ひもで酵母を培養して発酵ドリンクを家庭で手軽に
東大発スタートアップの株式会社セルファイバは、細胞をゲルチューブに封入する細胞塊「細胞ファイバ」の大量製造ソリューションを開発。将来的には臓器工場の実現を目指しているが、いま取り組んでいるのは、この「細胞ファイバ」の原理を応用した発酵ドリンクの製造だ。酵母をチューブに入れると早く発酵が進むので、朝ジュースを仕込めば、夜には発酵ドリンクが完成する。好みの素材、発酵の進み具合を自分で手軽にカスタマイズできるのが魅力。今後は、メーカーや飲食店とのコラボを企画中だ。
液体と固体の界面計測から
生きている人体内の細胞が見える電気顕微鏡
今日のバイオ研究は、次世代シークエンサーや電子顕微鏡によるロボット実験とコンピュータによる解析技術で急速に進歩しているが、計測機器は海外に依存し、非常に高価だ。また、次世代シークエンサーや電子顕微鏡では、生きている人体内の細胞の測定が難しい。株式会社メディカルメカニカは、これらの課題を解決するため、独自に電気顕微鏡を開発。既存の電子顕微鏡などとは異なり、ピント合わせや固定なしに、10秒単位で細胞の変化を撮影できるのが特徴だ。注射針の先端に取り付ければ、採血の負担をかけずに体内の細胞分析が可能で、抗がん剤治療などへの利用が期待される。
呼吸器疾患の創薬プラットフォーム
呼吸器疾患には特効薬がなく、全人類の5分の1は呼吸器疾患で死亡している。動物実験から人体実験での成功率が非常に低いことが上市に至らない原因だ。
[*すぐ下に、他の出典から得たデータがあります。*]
(** * Stage-in script ([pilot/scripts/stagein.py]): list reconciliation,
    descriptor building, dispatch, result aggregation and exit policy.

    The development is a shallow embedding of the Python script.  Python
    values that flow through the pipeline are embedded in [pyval]; code that
    may raise runs in an error monad ([result]); code that also logs or
    writes the report runs in a state-and-error monad ([M]) over a [World]
    made of the log and the files written so far.

    Strings are sequences of 8-bit code points.  Log lines are kept as
    structured events (constructor per [message(...)] call site) instead of
    their formatted text.  Argument parsing, logging set-up, the trace report
    and the info service are collaborators outside the script's own logic and
    leave no trace in the modelled state. *)

From Stdlib Require Import ZArith List String Ascii Bool Arith Lia.
Import ListNotations.

Open Scope string_scope.
Open Scope list_scope.

(* ================================================================== *)
(** ** Python values, exceptions, the error monad *)

Inductive pyval : Type :=
| PyNone
| PyBool (b : bool)
| PyInt (z : Z)
| PyStr (s : string).

(** Python's [==] on the values above ([True == 1] and [False == 0] hold,
    a string is equal to strings only). *)
Definition py_eqb (a b : pyval) : bool :=
  match a, b with
  | PyNone, PyNone => true
  | PyBool x, PyBool y => Bool.eqb x y
  | PyInt x, PyInt y => Z.eqb x y
  | PyBool x, PyInt y => Z.eqb (if x then 1 else 0) y
  | PyInt x, PyBool y => Z.eqb x (if y then 1 else 0)
  | PyStr x, PyStr y => String.eqb x y
  | _, _ => false
  end.

(** Truth value of a Python value, as tested by [if v:]. *)
Definition truthy (v : pyval) : bool :=
  match v with
  | PyNone => false
  | PyBool b => b
  | PyInt z => negb (Z.eqb z 0)
  | PyStr s => negb (String.eqb s "")
  end.

Inductive exn : Type :=
| AttributeError (what : string)
| ValueError (what : string)
| IndexError (what : string)
| TransferFailure (msg : string)   (* what the backend raises; [str(e) = msg] *)
| SystemExit (code : Z).            (* raised by [exit(code)] *)

(** [except Exception] catches everything but [SystemExit]. *)
Definition is_Exception (e : exn) : bool :=
  match e with
  | SystemExit _ => false
  | _ => true
  end.

(** [str(e)] *)
Definition str_of_exn (e : exn) : string :=
  match e with
  | AttributeError w => w
  | ValueError w => w
  | IndexError w => w
  | TransferFailure m => m
  | SystemExit _ => ""
  end.

Inductive result (A : Type) : Type :=
| Ok (a : A)
| Raise (e : exn).
Arguments Ok {A} a.
Arguments Raise {A} e.

Module Res.
Definition bind {A B} (r : result A) (k : A -> result B) : result B :=
  match r with
  | Ok a => k a
  | Raise e => Raise e
  end.

(** [try: body  except Exception: handler] *)
Definition try_except {A} (body : result A) (handler : exn -> result A)
  : result A :=
  match body with
  | Ok a => Ok a
  | Raise e => if is_Exception e then handler e else Raise e
  end.
End Res.

Declare Scope res_scope.
Delimit Scope res_scope with res.
Notation "x <- c ;; k" := (Res.bind c (fun x => k))
  (at level 61, c at next level, right associativity) : res_scope.

(* ================================================================== *)
(** ** String primitives of the Python runtime used by the script *)

Definition is_digit (c : ascii) : bool :=
  let n := nat_of_ascii c in (48 <=? n)%nat && (n <=? 57)%nat.

Definition digit_val (c : ascii) : Z := Z.of_nat (nat_of_ascii c - 48).

(** [str.isspace] on the code points below 256. *)
Definition is_space (c : ascii) : bool :=
  let n := nat_of_ascii c in
  ((9 <=? n)%nat && (n <=? 13)%nat) || ((28 <=? n)%nat && (n <=? 32)%nat)
  || (n =? 133)%nat || (n =? 160)%nat.

(** The blanks [int()] skips around a number: the code points 28..31 are
    not among them. *)
Definition is_int_space (c : ascii) : bool :=
  let n := nat_of_ascii c in
  ((9 <=? n)%nat && (n <=? 13)%nat) || (n =? 32)%nat
  || (n =? 133)%nat || (n =? 160)%nat.

Fixpoint lstrip_with (sp : ascii -> bool) (s : string) : string :=
  match s with
  | EmptyString => EmptyString
  | String c s' => if sp c then lstrip_with sp s' else s
  end.

Fixpoint rstrip_with (sp : ascii -> bool) (s : string) : string :=
  match s with
  | EmptyString => EmptyString
  | String c s' =>
      let r := rstrip_with sp s' in
      if sp c && String.eqb r "" then EmptyString else String c r
  end.

Definition strip_with (sp : ascii -> bool) (s : string) : string :=
  rstrip_with sp (lstrip_with sp s).

(** [s.strip()] *)
Definition strip (s : string) : string := strip_with is_space s.

(** Digits of a decimal literal, single underscores allowed between digits.
    [prev_us] tells that a digit is required next (start of the literal or
    after an underscore). *)
Fixpoint int_digits (acc : Z) (prev_us : bool) (s : string) : option Z :=
  match s with
  | EmptyString => if prev_us then None else Some acc
  | String c s' =>
      if is_digit c then int_digits (10 * acc + digit_val c) false s'
      else if Ascii.eqb c "_" && negb prev_us then int_digits acc true s'
      else None
  end.

(** [int(x)] for a string [x] in base 10: blanks around the literal are
    skipped, one sign is accepted, anything else raises [ValueError]. *)
Definition py_int (x : string) : result Z :=
  let t := strip_with is_int_space x in
  let parsed :=
    match t with
    | String "+" r => int_digits 0 true r
    | String "-" r => option_map Z.opp (int_digits 0 true r)
    | _ => int_digits 0 true t
    end in
  match parsed with
  | Some n => Ok n
  | None => Raise (ValueError "invalid literal for int() with base 10")
  end.

(** [s.split(',')]: one more piece than there are commas. *)
Fixpoint split_comma (s : string) : list string :=
  match s with
  | EmptyString => [EmptyString]
  | String c s' =>
      if Ascii.eqb c "," then EmptyString :: split_comma s'
      else match split_comma s' with
           | h :: t => String c h :: t
           | [] => [String c EmptyString]
           end
  end.

(** [x.split(',')] where [x] may be [None]: [None] has no [split]. *)
Definition split (x : option string) : result (list string) :=
  match x with
  | Some s => Ok (split_comma s)
  | None => Raise (AttributeError "'NoneType' object has no attribute 'split'")
  end.

(** Does [p] start [s]?  Returns what follows. *)
Fixpoint strip_prefix (p s : string) : option string :=
  match p with
  | EmptyString => Some s
  | String a p' =>
      match s with
      | EmptyString => None
      | String b s' => if Ascii.eqb a b then strip_prefix p' s' else None
      end
  end.

(** [old in s] *)
Fixpoint contains (old s : string) : bool :=
  match strip_prefix old s with
  | Some _ => true
  | None =>
      match s with
      | EmptyString => false
      | String _ s' => contains old s'
      end
  end.

(** [s.replace(old, '')] for a non-empty [old]: occurrences are removed left
    to right, without overlap.  [skip] counts the characters of a matched
    occurrence that remain to be dropped. *)
Fixpoint remove_all_from (old : string) (skip : nat) (s : string) : string :=
  match s with
  | EmptyString => EmptyString
  | String c s' =>
      match skip with
      | S k => remove_all_from old k s'
      | O =>
          match strip_prefix old s with
          | Some _ => remove_all_from old (String.length old - 1) s'
          | None => String c (remove_all_from old 0 s')
          end
      end
  end.

Definition remove_all (old s : string) : string := remove_all_from old 0 s.

Fixpoint take_while (p : ascii -> bool) (s : string) : string :=
  match s with
  | EmptyString => EmptyString
  | String c s' => if p c then String c (take_while p s') else EmptyString
  end.

(* ================================================================== *)
(** ** Element coercions of the list reconciler *)

(** [str_to_int_list]: the loop appends to [_new_list]. *)
Fixpoint str_to_int_list_loop (_list : list string) (_new_list : list pyval)
  : result (list pyval) :=
  match _list with
  | [] => Ok _new_list
  | x :: rest =>
      (_x <- Res.try_except
               (n <- py_int x ;; Ok (PyInt n))
               (fun _ => Ok PyNone) ;;
       str_to_int_list_loop rest (_new_list ++ [_x]))%res
  end.

Definition str_to_int_list (_list : list string) : result (list pyval) :=
  str_to_int_list_loop _list [].

(** [dict.get(key, default)] on a dictionary kept in insertion order. *)
Fixpoint dict_get_default {V} (d : list (pyval * V)) (key : pyval) (default : V)
  : V :=
  match d with
  | [] => default
  | (k, v) :: d' => if py_eqb k key then v else dict_get_default d' key default
  end.

Definition changes : list (pyval * pyval) :=
  [ (PyStr "True", PyBool true); (PyStr "False", PyBool false);
    (PyStr "None", PyNone); (PyStr "NULL", PyNone) ].

Definition str_to_bool_list (_list : list pyval) : list pyval :=
  map (fun x => dict_get_default changes x x) _list.

(* ================================================================== *)
(** ** Error extractor *)

(** Match object of [re.search]: group 0 is the whole match. *)
Record match_obj : Type := mkMatch { groups : list string }.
京都大学の呼吸器疾患創薬講座では、臨床予測性を担保したiPS細胞から胚細胞を作るiPSオルガノイド技術を開発。この技術を用いて体外で肺細胞を作り、実際の疾患モデルで治験を行ない、さらにその細胞を創薬に即時応用可能なフォーマットに通し込み、医薬品の候補を見出す、という創薬プラットフォームを構築。現在は、特発性肺線維症などの希少疾患をターゲットに創薬研究を進めており、製薬企業やアカデミアとの共同研究で製品化を目指す。2020年春に起業予定。